Tokyo est une ville verte.
Quand on habite Paris, peu à peu on s'habitue à vivre entre des murs de calcaires. Des murs certes très jolis mais stériles et ocres, ou parfois gris. Le plan d'aménagement de la ville, les lois strictes d'urbanisme entraînent des restrictions drastiques sur les nouvelles constructions. Pas assez, arguerons les grincheux aux vues de l'architecture avant-gardiste de certains bâtiments.

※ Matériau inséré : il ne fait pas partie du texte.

(* ===== verification/WatchStoreCorrect.v ===== *)
(** * The in-memory repository meets its contract

    [InMemory] keeps eight dictionaries; [view_of] reads the entries of one
    watch.  Each operation implements the contract of [WatchSpec] on that
    watch and touches no other, so every theorem about histories holds of it. *)

From S2P Require Import Prelude Dict Sorting Calendar Schemas Reservation.
From S2P Require Import Watch WatchSpec WatchLog WatchStore Policy.

Definition view_of (id : string) (s : store) : view :=
  MkView (st_watches s !! id) (st_runtimes s !! id) (st_fence s !! id) (st_claims s !! id)
    (st_markers s !! id) (st_terminal_delete_at s !! id).

(** The dictionaries that are iterated are dictionaries. *)
#[local] Arguments cl_watch_id : simpl never.

Definition good_store (s : store) : Prop :=
  dict_wf (st_watches s) ∧ dict_wf (st_markers s) ∧ dict_wf (st_terminal_delete_at s).

Section repository.
Context (sha1hex : string → string) (retention : Z).

Definition InMemoryWatchRepository : WatchRepository store := {|
  repo_view := view_of;
  get := InMemory.get;
  get_runtime := InMemory.get_runtime;
  create_with_schedule := InMemory.create_with_schedule;
  claim_window := InMemory.claim_window;
  begin_booking := InMemory.begin_booking;
  commit_window := InMemory.commit_window sha1hex retention;
  cancel_if_active := InMemory.cancel_if_active retention;
  expire_if_eligible := InMemory.expire_if_eligible sha1hex retention;
  release_claim := InMemory.release_claim;
  cleanup_due := InMemory.cleanup_due;
  prune_index_member := InMemory.prune_index_member;
  synthesize_marker := InMemory.synthesize_marker;
  delete_watch := InMemory.delete_watch;
|}.
End repository.
(* ===== verification/WatchServiceTheorems.v ===== *)
(** * Creating watches

    What [WatchService.create] hands to the repository, and what it has done
    before, for every way its calls can answer. *)

From S2P Require Import Prelude Calendar Sorting Schemas Reservation Watch Policy Backoff Prog Effects.
From S2P Require Import WatchSpec WatchService.

Section create.
Context (sv : WatchService) (query : AvailabilityQuery) (auto_book : bool).
Context (owner_client_id user_id : option string).

(** The new watch and its sidecar, from the clock and the policy. *)
Definition new_watch (now : Z) (w : Watch) (r : WatchRuntime) : Prop :=
  let timezone := default (sv_clock_timezone sv) (sv_reservation_timezone sv) in
  w_query w = query ∧ w_auto_book w = auto_book ∧ w_status w = ACTIVE ∧ w_attempts w = 0 ∧
  w_created_at w = now ∧ w_next_check_at w = Some now ∧
  default_expiry query now timezone = Some (w_expires_at w) ∧
  (∃ d, date_fromisoformat (q_date query) = Some d ∧ tz_date timezone now <= toordinal d) ∧
  watch_ok w = true ∧ runtime_ok r = true ∧
  ∃ policy, derive (sv_schedule sv) now (w_expires_at w) (sv_max_attempts sv) = Some policy ∧
    w_max_attempts w = ap_effective_attempts policy ∧
    r = initial_runtime w (ap_required_attempts policy) (ap_supports_deadline policy) None.

(** Before the repository is written: the clock was read, the watch is well
    formed, and the ownership of an account watch is recorded. *)
Definition create_ok (t : list call_event) (o : call) : Prop :=
  match o with
  | RepoCreate w r =>
      (∃ now, new_watch now w r ∧ Ev (Σ := calls) Now (Ok now) ∈ t) ∧
      (∃ hex, w_watch_id w = "watch_" +:+ hex ∧ Ev (Σ := calls) Uuid (Ok hex) ∈ t) ∧
      (user_id ≠ None → Ev (Σ := calls) (RecordHistory w owner_client_id user_id 0) (Ok ()) ∈ t)
  | Enqueue id win _ due _ =>
      ∃ w r res, Ev (Σ := calls) (RepoCreate w r) (Ok res) ∈ t ∧
        id = w_watch_id (default w (cr_watch res)) ∧ win = rt_window_id r ∧ due = w_next_check_at w
  | _ => True
  end.

Definition created (t : list call_event) (w : Watch) : Prop :=
  ∃ w0 r res, Ev (Σ := calls) (RepoCreate w0 r) (Ok res) ∈ t ∧ w = default w0 (cr_watch res).

Definition no_create (t : list call_event) : Prop :=
  ∀ w r a, Ev (Σ := calls) (RepoCreate w r) a ∉ t.

Definition create_post (out : outcome exn Watch) (t : list call_event) : Prop :=
  match out with
  | Ok w => created t w
  | Exc (PastReservationDateError | WatchOwnershipUnavailableError | ValueError) =>
      no_create t ∨ ∃ c x, Ev (Σ := calls) c (Exc x) ∈ t ∧ out = Exc x
  | Exc x => ∃ c, Ev (Σ := calls) c (Exc x) ∈ t
  end.

#[local] Abbreviation safe_create := (safe (tracing (Σ := calls) create_ok)).

Lemma create_post_exc c x t :
  Ev (Σ := calls) c (Exc x) ∈ t → create_post (Exc x) t.
Proof. intros Hin. destruct x; cbn; eauto 10. Qed.

Lemma safe_or_value_error {A B} t (o : option A) (f : A → M B) Q :
  (∀ a, o = Some a → safe_create t (f a) Q) → Q (Exc ValueError) t →
  safe_create t (or_value_error o ≫= f) Q.
Proof. intros Hf Hq. destruct o; cbn; auto. Qed.

Lemma safe_make {A B} t (ok : A → bool) (a : A) (f : A → M B) Q :
  (ok a = true → safe_create t (f a) Q) → Q (Exc ValueError) t →
  safe_create t ((if ok a then Ret a else raise ValueError) ≫= f) Q.
Proof. intros Hf Hq. destruct (ok a); cbn; auto. Qed.

Lemma create_post_last t c x : create_post (Exc x) (t ++ [Ev (Σ := calls) c (Exc x)]).
Proof. apply (create_post_exc c). set_solver. Qed.

(** The part after the repository accepted the watch. *)
Lemma safe_after_create t w r res now :
  Ev (Σ := calls) (RepoCreate w r) (Ok res) ∈ t → w_next_check_at w = Some now →
  safe_create t
    (let stored := default w (cr_watch res) in
     _ ← match user_id with
         | None => _record_history sv stored owner_client_id None 0
         | Some _ => Ret ()
         end;
     _ ← _dispatch (w_watch_id stored) (rt_window_id r) 0 now;
     Ret stored) create_post.
Proof.
  intros Hin Hn. cbn zeta. set (stored := default w (cr_watch res)).
  assert (∀ t', Ev (Σ := calls) (RepoCreate w r) (Ok res) ∈ t' →
    safe_create t' (_ ← _dispatch (w_watch_id stored) (rt_window_id r) 0 now; Ret stored) create_post)
    as Hd.
  { intros t' Hin'.
    assert (∀ e, create_post (Ok stored) (t' ++ [e])) as Hpost
      by (intros e; exists w, r, res; split; [set_solver|done]).
    unfold _dispatch.
    apply (safe_best_effort _ _ (Enqueue (w_watch_id stored) (rt_window_id r) 0 (Some now) None)).
    - by intros [[]|].
    - by exists w, r, res.
    - intros a _. apply Hpost.
    - intros x _ _. apply Hpost.
    - intros x _ _. apply create_post_last. }
  destruct user_id; [by apply Hd|]. unfold _record_history. destruct (sv_history sv); [|by apply Hd].
  apply (safe_best_effort _ _ (RecordHistory stored owner_client_id None 0)); [by intros [[]|]|done|..].
  - intros a _. apply Hd. set_solver.
  - intros x _ _. apply Hd. set_solver.
  - intros x _ _. apply create_post_last.
Qed.

(** Nothing created yet. *)
Lemma no_create_snoc t c r :
  no_create t → (∀ w rt, c ≠ RepoCreate w rt) → no_create (t ++ [Ev (Σ := calls) c r]).
Proof.
  intros Ht Hc w rt a [Hin|Hin]%elem_of_app; [by eapply Ht|].
  apply list_elem_of_singleton in Hin. injection Hin as Heq _. by eapply Hc.
Qed.

Lemma safe_create_spec :
  safe_create [] (create sv query auto_book owner_client_id user_id) create_post.
Proof.
  unfold create.
  apply (safe_await (tracing create_ok) [] Now); [done| |intros x _; apply (create_post_last [])].
  intros now _. cbn [mnext tracing app].
  set (t := [Ev (Σ := calls) Now (Ok now)]).
  assert (no_create t) as Hno by (apply (no_create_snoc []); [intros ??? []%not_elem_of_nil|done]).
  apply safe_or_value_error; [|by left]. intros d Hd.
  destruct (Z.ltb_spec (toordinal d) (tz_date (default (sv_clock_timezone sv) (sv_reservation_timezone sv)) now))
    as [|Hdate]; [by left|].
  apply safe_or_value_error; [|by left]. intros expires He.
  apply safe_or_value_error; [|by left]. intros policy Hpol.
  apply (safe_await (tracing create_ok) _ Uuid); [done| |intros x _; apply create_post_last].
  intros hex _. cbn [mnext tracing].
  assert (no_create (t ++ [Ev (Σ := calls) Uuid (Ok hex)])) as Hno1 by by apply no_create_snoc.
  set (t1 := t ++ [Ev (Σ := calls) Uuid (Ok hex)]) in *.
  apply (safe_make _ watch_ok); [|by left]. intros Hw.
  apply (safe_make _ runtime_ok); [|by left]. intros Hr.
  match goal with |- context [RepoCreate ?w ?r] => set (w0 := w) in *; set (r0 := r) in * end.
  assert (new_watch now w0 r0) as Hnew.
  { unfold new_watch. subst w0 r0. cbn. split_and!; try done; eauto. }
  assert (∀ t2, (∀ e, e ∈ t1 → e ∈ t2) → no_create t2 →
    (user_id ≠ None → Ev (Σ := calls) (RecordHistory w0 owner_client_id user_id 0) (Ok ()) ∈ t2) →
    safe_create t2
      (result ← await (RepoCreate w0 r0);
       let stored := default w0 (cr_watch result) in
       _ ← match user_id with
           | None => _record_history sv stored owner_client_id None 0
           | Some _ => Ret ()
           end;
       _ ← _dispatch (w_watch_id stored) (rt_window_id r0) 0 now;
       Ret stored) create_post) as Hcreate.
  { intros t2 Hsub Hno2 Hown. apply (safe_await (tracing create_ok) _ (RepoCreate w0 r0)).
    - split; [exists now; split; [done|apply Hsub; subst t1 t; set_solver]|].
      split; [exists hex; split; [done|apply Hsub; subst t1; set_solver]|done].
    - intros res _. apply safe_after_create; [set_solver|done].
    - intros x _. apply create_post_last. }
  destruct user_id as [u|] eqn:Hu; [|by apply Hcreate].
  destruct (sv_history sv); [|by left].
  apply (safe_bind (tracing create_ok)), (safe_try (tracing create_ok)).
  apply (safe_await_last (tracing create_ok) _ (RecordHistory w0 owner_client_id (Some u) 0)); [done|].
  intros [[]|x] _; cbn [mnext tracing].
  - apply Hcreate; [set_solver|by apply no_create_snoc|set_solver].
  - destruct (is_exception x); [|apply create_post_last].
    left. by apply (no_create_snoc t1 (RecordHistory w0 owner_client_id (Some u) 0)).
Qed.
End create.

(** A new watch reaches the repository only well formed: its date
    is not in the past where the reservation happens, its deadline is the one
    of its query, its budget is the one the pacing policy derives, and its
    first window is due at once; an account watch only after its ownership was
    durably recorded. A poll is enqueued only for a watch the repository
    accepted, and a rejected request has created nothing. *)
Theorem create_spec sv query auto_book owner_client_id user_id t out
    (Hrun : runs (Σ := calls) (create sv query auto_book owner_client_id user_id) t out) :
  (∀ t1 o r t2, t = t1 ++ Ev (Σ := calls) o r :: t2 →
     create_ok sv query auto_book owner_client_id user_id t1 o) ∧
  create_post out t.
Proof. by eapply tracing_runs, Hrun; apply safe_create_spec. Qed.

(** ** A concrete creation: an account watch on July 1st for July 3rd. *)

Definition create_service : WatchService :=
  make_service (MkSchedule (seconds 60) (seconds 15)) 500 (minutes 15) None utc true.

Definition create_now : Z := days (toordinal (Date 2026 7 1) - epoch_ordinal).

Definition create_answer (o : call) : outcome exn (answer o) :=
  match o with
  | Now => Ok create_now
  | Uuid => Ok "0f3a"%string
  | RepoCreate w r => Ok (MkCreateResult CREATED (Some w) (Some r))
  | RecordHistory _ _ _ _ => Ok ()
  | Enqueue _ _ _ _ _ => Exc (OtherError "OperationalError")
  | _ => Exc (OtherError "infrastructure")
  end.

Definition create_record : list call_event * outcome exn Watch :=
  record (Σ := calls) (λ o (s : ()), (create_answer o, s))
    (create create_service example_query true (Some "client-1"%string) (Some "user-1"%string)) ().

(** The broker is down; the watch exists all the same. *)
Lemma create_record_outcome :
  match create_record.2 with
  | Ok w => w_watch_id w = "watch_0f3a"%string ∧ w_expires_at w = create_now + days 3 ∧
            w_max_attempts w = 500
  | Exc _ => False
  end ∧ length create_record.1 = 5%nat.
Proof. vm_compute. done. Qed.

Lemma create_spec_witness :
  length create_record.1 = 5%nat ∧
  ∀ t1 o r t2, create_record.1 = t1 ++ Ev (Σ := calls) o r :: t2 →
    create_ok create_service example_query true (Some "client-1"%string) (Some "user-1"%string) t1 o.
Proof.
  split; [apply create_record_outcome|].
  exact (proj1 (create_spec _ _ _ _ _ _ _ (record_runs (Σ := calls)
    (λ o (s : ()), (create_answer o, s))
    (create create_service example_query true (Some "client-1"%string) (Some "user-1"%string)) ()))).
Defined.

Au détour d'une ruelle... |
A Tokyo, c'est un joyeux foutoir urbain. Mais cette grande hétérogénéité du bâti – entre les arrondissements mais aussi à l'intérieur même des quartier – est comme lissée par l'omniprésence végétale. Ouvrez-les yeux. Les plantes sont partout. Il suffit de regarder une carte de la ville pour repérer en son sein l'immense lac de verdure qu'est la Cité impériale.
Jardin de la Cité Impériale. |
En suite, viennent les fameux jardins japonais tels que le Kôraku-en, mon favori, le Hama Rikyu entouré par un canal, le jardin botanique de Koishikawa... L'entrée de ses merveilles est payante, quelques certaines de yens et vous accédez à un temple calme et doux. Souvent de petits panneaux indiquent les essences des arbres. Le gazon taillé au cordeau n'a pas une feuille pour le souiller. Et pourtant, ce n'est pas l'impression de géométrie un peu stérile des jardins à la française qui se dégage de ces espaces naturels arrangés avec soin.
Un choix minutieux des espèces et de l'environnement crée des paysages à la fois totalement anthropisés et en même temps si... magique. L'esthétique du jardin japonais réside dans son observation de la nature brute pour mieux la sublimer. Plus subtil et plus travaillé que la pagaille joyeuse des jardins anglais, on retrouve cette touchante vitalité, cette poésie délicate et fragile qui nous rattache à la terre.
Il existe aussi des parcs gratuits, des espaces ouverts de taille très variable où se côtoient mères de famille qui regardent d'un air ému leurs progénitures enfreindre toutes les règles, des ados qui jouent au ballon, fument en prenant un air mauvais, des employés de bureau venus manger un bento sur le pouce, et toute une faune plus éclectique de marginaux et de clochards. Ces parcs, ancrés dans le quotidien, sont autant de fenêtres sur la vie des japonais. Moins exotiques et pourtant toujours là, avec un banc pour accueillir le promeneur fatigué.
Vélo qui attend sagement à Ueno |
Mais les plantes ne restent pas dans les jardins, elles s'échappent, s'enfuient et courent dans les rues. Beaucoup sont arborées et même, dans le quartier moderne et chic de Ginza, des passerelles abritent des carrés de fleurs. Autant de jardins suspendus qui donnent à l'expression « jungle urbaine » une signification très littérale.
Vision bucolique de Ginza |
Et, surtout, les particuliers, les citoyens se chargent eux-même de fleurir Tokyo. Dans les quartiers résidentiels, que ce soit des maisons particulières ou des immeubles, on trouve des petits jardinets, ou même des pots à la que-leuleu, sur un bord de fenêtre, un bord de trottoir, sur toutes les marches d'un escalier. Des magnifiques hortensias égayent les rues. Personne ne repart avec le pot du voisin sous le bras. Chacun fleurit son coin de bitume et permet au passant de profiter d'un instant de répits, une inspiration visuelle si relaxante et si inattendue dans une mégalopole contemporaine.